L’ombra dell’Antitrust e la posizione del Governo
Uno dei principali ostacoli a un’eventuale fusione tra TIM e Iliad è rappresentato dai possibili rilievi dell’Antitrust, sia italiano che europeo. Anche se un’aggregazione di questo tipo non sarebbe vietata a priori – a differenza di una TIM-WindTre, considerata difficilmente compatibile – resta da valutare l’impatto sulla concorrenza nel settore mobile, dove TIM è già il principale operatore e Iliad ha conquistato in pochi anni una quota rilevante grazie a offerte aggressive e trasparenti.
Nel frattempo, il governo italiano osserva con attenzione. L’ingresso di Poste in TIM, il coinvolgimento di CDP e il dialogo sulla rete unica (Fibercop e Open Fiber) dimostrano che la politica vuole mantenere un ruolo guida nel futuro delle telecomunicazioni italiane. Il presidente di CDP, Giovanni Gorno Tempini, ha chiarito che la sua presenza nel consiglio di TIM non è legata a un mandato politico, ma appare evidente che ogni operazione strategica passerà per una valutazione dell’esecutivo.

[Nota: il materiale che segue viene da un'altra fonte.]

(** C12: a client that may list nodes and follows the cursor of each reply, with a
    page size from 1 to 200, ends after at most one request more than there are
    nodes; it has then read exactly the nodes of its tenant that come after its
    first cursor, each once, newest first. *)
Theorem pages_read_each_node_once `{UUIDLaws} `{AuthLib} `{AEAD} (hmac_sha256 : string -> string -> string)
    (ParseAddress : string -> bool) (srv : ApiServer) (e : ReqEnv) (claims : Claims) (auth addr limit cursor : string)
    (n : Z) (d : CursorData) (s : SqlState) :
  calm s -> bears hmac_sha256 srv e (page_request auth addr limit "") claims ->
  permitted claims (CFleet CNodeList) = true -> cl_MFAPending claims = false ->
  query_text limit = true -> Atoi limit = Some n -> 1 <= n <= 200 ->
  query_text cursor = true -> DecodeCursor (as_cursor srv) cursor = Some d ->
  cursor_law (as_cursor srv) -> keyed_nodes (sq_db s) ->
  (forall k m, nodes (sq_db s) !! k = Some m ->
     is_Some (cj_Marshal (as_cursor srv) (mkCursorData (node_CreatedAt m) (uuid_String k)))) ->
  (forall k k', is_Some (nodes (sq_db s) !! k) -> is_Some (nodes (sq_db s) !! k') ->
     String.ltb (uuid_String k) (uuid_String k') = (k <? k')%N) ->
  exists l, read_pages hmac_sha256 ParseAddress srv e auth addr limit (S (size (nodes (sq_db s)))) cursor s = Some l /\
    NoDup l /\ StronglySorted newer l /\
    forall m, m ∈ l <->
      (exists k, nodes (sq_db s) !! k = Some m) /\ (cl_TenantID claims = None \/ node_TenantID m = cl_TenantID claims) /\
      (node_CreatedAt m < cd_CreatedAt d \/
       (node_CreatedAt m = cd_CreatedAt d /\ String.ltb (uuid_String (node_ID m)) (cd_ID d) = true)).
Proof.
  intros Hs Hb Hp Hm Hl Hn Hr Ht Hd Hlaw Hk Hmar Hord.
  pose proof (keyed_distinct (sq_db s) (fun m => cl_TenantID claims = None \/ node_TenantID m = cl_TenantID claims) Hk) as Hrows.
  assert (Hin : forall m P `{!forall m : Node, Decision (P m)}, m ∈ filter P (rows_of (nodes (sq_db s))) ->
    nodes (sq_db s) !! node_ID m = Some m).
  { intros m P HP [_ [k Hkm]%elem_of_rows]%list_elem_of_filter. by rewrite (Hk _ _ Hkm). }
  eexists. split; [|split; [|split; [by apply listing_sorted|]]].
  - eapply (read_pages_spec hmac_sha256 ParseAddress srv e claims auth addr limit s Hs Hb Hp Hm n Hl Hn Hr Hlaw Hrows); try done.
    + intros m Hx%Hin. by apply Hmar.
    + intros m m' Hx%Hin Hx'%Hin. apply Hord; by eexists.
    + unfold listing. rewrite merge_sort_Permutation. unfold lt. apply le_n_S.
      etrans; [apply length_filter|]. etrans; [apply length_filter|]. unfold rows_of. by rewrite length_fmap, length_map_to_list.
  - unfold listing. rewrite merge_sort_Permutation. apply NoDup_filter, Hrows.
  - intros m. rewrite elem_of_listing, list_elem_of_filter, elem_of_rows. unfold after_cursor. cbn. tauto.
Qed.

(** Cursors with two times that can be written by hand. *)
Definition two_times : CursorJSON := mkCursorJSON
  (fun d => if cd_CreatedAt d =? 0 then Some (String "a" (cd_ID d)) else
            if cd_CreatedAt d =? 1 then Some (String "b" (cd_ID d)) else None)
  (fun b => match b with
            | String c id => if bool_decide (c = "a"%char) then Some (mkCursorData 0 id) else
                             if bool_decide (c = "b"%char) then Some (mkCursorData 1 id) else None
            | "" => None
            end).
Lemma two_times_law : cursor_law two_times.
Proof.
  intros [t id] b. cbn. destruct (Z.eqb_spec t 0) as [->|]; [by intros [= <-]|].
  destruct (Z.eqb_spec t 1) as [->|]; [by intros [= <-]|done].
Qed.

Definition page_server : ApiServer :=
  mkApiServer (as_tokens sample_server) (as_secrets sample_server) "EdgeFabric" true true two_times (as_rules sample_server)
    (as_resolve sample_server) false (as_net sample_server) true true true (as_outside sample_server)
    (as_provisioner sample_server) (as_keylib sample_server) true.

Definition dated_node (id : ID) (t : Time) : Node :=
  mkNode id (Some 1%N) "n" "n.example.org" "192.0.2.7" "" "" NodeStatusOnline "" "" 22 "root" None "" None None [] "" t t.
Definition page_db : DB := upd_nodes (fun _ => {[ 2%N := dated_node 2 1; 5%N := dated_node 5 0; 7%N := dated_node 7 1 ]}) api_db.

Lemma page_db_nodes k m : nodes page_db !! k = Some m -> (k = 2%N \/ k = 5%N \/ k = 7%N) /\ (node_CreatedAt m = 0 \/ node_CreatedAt m = 1).
Proof. unfold page_db. cbn. rewrite !lookup_insert_Some, lookup_singleton_Some. naive_solver. Qed.

Lemma pages_read_each_node_once_witness :
  read_pages plain_hmac (fun _ => true) page_server sample_req ("Bearer " +:+ token_of ann) "192.0.2.1:4711" "1" 4
    (EncodeCursor two_times 1 "9") (mkSql page_db true []) = Some [dated_node 7 1; dated_node 2 1; dated_node 5 0].
Proof.
  destruct (pages_read_each_node_once plain_hmac (fun _ => true) page_server sample_req ann ("Bearer " +:+ token_of ann)
    "192.0.2.1:4711" "1" (EncodeCursor two_times 1 "9") 1 (mkCursorData 1 "9") (mkSql page_db true [])) as (l & Hl & Hnd & Hs & Hin).
  - reflexivity.
  - exists (token_of ann). split; [reflexivity|]. split; [discriminate|]. split; vm_compute; reflexivity.
  - reflexivity.
  - reflexivity.
  - reflexivity.
  - reflexivity.
  - lia.
  - vm_compute. reflexivity.
  - vm_compute. reflexivity.
  - exact two_times_law.
  - repeat (apply map_Forall_insert_2; [reflexivity|]). apply map_Forall_empty.
  - intros k m [_ [Ht|Ht]]%page_db_nodes; cbn; rewrite Ht; eexists; reflexivity.
  - intros k k' [m [Hk _]%page_db_nodes] [m' [Hk' _]%page_db_nodes].
    destruct Hk as [->|[->| ->]], Hk' as [->|[->| ->]]; vm_compute; reflexivity.
  - change (S (size (nodes (sq_db (mkSql page_db true []))))) with 4%nat in Hl.
    etransitivity; [exact Hl|]. rewrite <-Hl. vm_compute. reflexivity.
Defined.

Tra mercato, geopolitica e tecnologia
Oltre ai profili industriali e finanziari, il possibile matrimonio tra TIM e Iliad solleva riflessioni geopolitiche. La presenza di un attore francese in una delle infrastrutture digitali più sensibili del Paese potrebbe sollevare dubbi in termini di sicurezza nazionale e controllo dei dati, soprattutto in un contesto internazionale sempre più attento all’autonomia digitale.
Allo stesso tempo, però, una partnership franco-italiana nel settore potrebbe anche essere letta come un rafforzamento dell’asse europeo, in grado di contrastare le pressioni competitive provenienti da operatori extra-UE e dalle big tech americane.